=== Records drawn from a dataset ===
Lemma insert_entry_sync w p x d d' :
  fts_in_sync d -> insert_entry w p x d = Ok d' -> fts_in_sync d'.
Proof.
  unfold insert_entry; cbn zeta; intros (H1 & H2 & H3 & H4) E.
  destruct (text_affinity w) as [|z|s0]; [discriminate| |];
  injection E as <-; unfold fts_in_sync; cbn [entries entries_fts entries_fts_trigram entries_seq];
  rewrite map_app, H1, H2; (split; [reflexivity | split; [reflexivity | split]]);
  [ rewrite map_app; apply NoDup_snoc; [exact H3|];
    intros Hin; apply in_map_iff in Hin as (r & Hr & Hin);
    rewrite Forall_forall in H4; specialize (H4 r Hin); simpl in Hr; lia
  | apply Forall_app; split;
    [ eapply Forall_impl; [|exact H4]; simpl; intros; lia
    | constructor; [simpl; lia | constructor] ]
  | rewrite map_app; apply NoDup_snoc; [exact H3|];
    intros Hin; apply in_map_iff in Hin as (r & Hr & Hin);
    rewrite Forall_forall in H4; specialize (H4 r Hin); simpl in Hr; lia
  | apply Forall_app; split;
    [ eapply Forall_impl; [|exact H4]; simpl; intros; lia
    | constructor; [simpl; lia | constructor] ] ].
Qed.

Lemma insert_all_sync b : forall d d',
  fts_in_sync d -> insert_all b d = Ok d' -> fts_in_sync d'.
Proof.
  induction b as [|[[w p] x] b IH]; simpl; intros d d' H E.
  - injection E as <-; exact H.
  - destruct (bind_param w) as [w'|]; [|discriminate]; cbn [bind] in E.
    destruct (bind_param p) as [p'|]; [|discriminate]; cbn [bind] in E.
    destruct (insert_entry w' p' x d) as [d1|] eqn:Ei; [|discriminate]; cbn [bind] in E.
    eapply IH; [eapply insert_entry_sync; eassumption | exact E].
Qed.

Lemma flush_sync self self' :
  fts_in_sync (conn self) -> flush self = Ok self' -> fts_in_sync (conn self').
Proof.
  unfold flush; intros H E; destruct (batch self) as [|e b].
  - injection E as <-; exact H.
  - unfold executemany in E; destruct (conn_open (conn self)); [|discriminate].
    destruct (insert_all (e :: b) (conn self)) as [d|] eqn:Ei; [|discriminate].
    cbn [bind] in E; injection E as <-; simpl; eapply insert_all_sync; eassumption.
Qed.

Lemma write_sync self o self' :
  fts_in_sync (conn self) -> write self o = Ok self' -> fts_in_sync (conn self').
Proof.
  unfold write; intros H E; destruct o; try discriminate; cbn zeta in E.
  destruct (Nat.leb _ _).
  - eapply flush_sync; [|exact E]; exact H.
  - injection E as <-; exact H.
Qed.

Lemma write_all_sync objs : forall self self',
  fts_in_sync (conn self) -> write_all self objs = Ok self' -> fts_in_sync (conn self').
Proof.
  induction objs as [|o objs IH]; simpl; intros self self' H E.
  - injection E as <-; exact H.
  - destruct (write self o) as [s1|] eqn:Ew; [|discriminate]; cbn [bind] in E.
    eapply IH; [eapply write_sync; eassumption | exact E].
Qed.

Lemma close_sync self self' :
  fts_in_sync (conn self) -> close self = Ok self' -> fts_in_sync (conn self').
Proof.
  unfold close; intros H E.
  destruct (flush self) as [s1|] eqn:Ef; [|discriminate]; cbn [bind] in E.
  injection E as <-; apply flush_sync in Ef; [|exact H].
  exact Ef.
Qed.

Lemma run_store_sync objs st : run_store objs = Ok st -> fts_in_sync (conn st).
Proof.
  unfold run_store; intro E.
  destruct (write_all SqliteOutput_init objs) as [s1|] eqn:Ew; [|discriminate]; cbn [bind] in E.
  eapply close_sync; [|exact E]; eapply write_all_sync; [|exact Ew].
  repeat split; constructor.
Qed.

Lemma fts_entries_for_absent id es :
  ~ In id (map row_id es) -> fts_entries_for id (map fts_row es) = [].
Proof.
  induction es as [|r es IH]; simpl; intro Hn; [reflexivity|].
  destruct (Z.eqb_spec (row_id r) id); [tauto | apply IH; tauto].
Qed.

=== WHAT IS EXPECTED ===
Word for word, restate the lines of the data above that fall between the line holding "Lemma close_sync self" and the line holding "repeat split; constructor.", inclusive, and no other lines.

=== RESPONSE TO THE EXERCISE ===
Lemma close_sync self self' :
  fts_in_sync (conn self) -> close self = Ok self' -> fts_in_sync (conn self').
Proof.
  unfold close; intros H E.
  destruct (flush self) as [s1|] eqn:Ef; [|discriminate]; cbn [bind] in E.
  injection E as <-; apply flush_sync in Ef; [|exact H].
  exact Ef.
Qed.

Lemma run_store_sync objs st : run_store objs = Ok st -> fts_in_sync (conn st).
Proof.
  unfold run_store; intro E.
  destruct (write_all SqliteOutput_init objs) as [s1|] eqn:Ew; [|discriminate]; cbn [bind] in E.
  eapply close_sync; [|exact E]; eapply write_all_sync; [|exact Ew].
  repeat split; constructor.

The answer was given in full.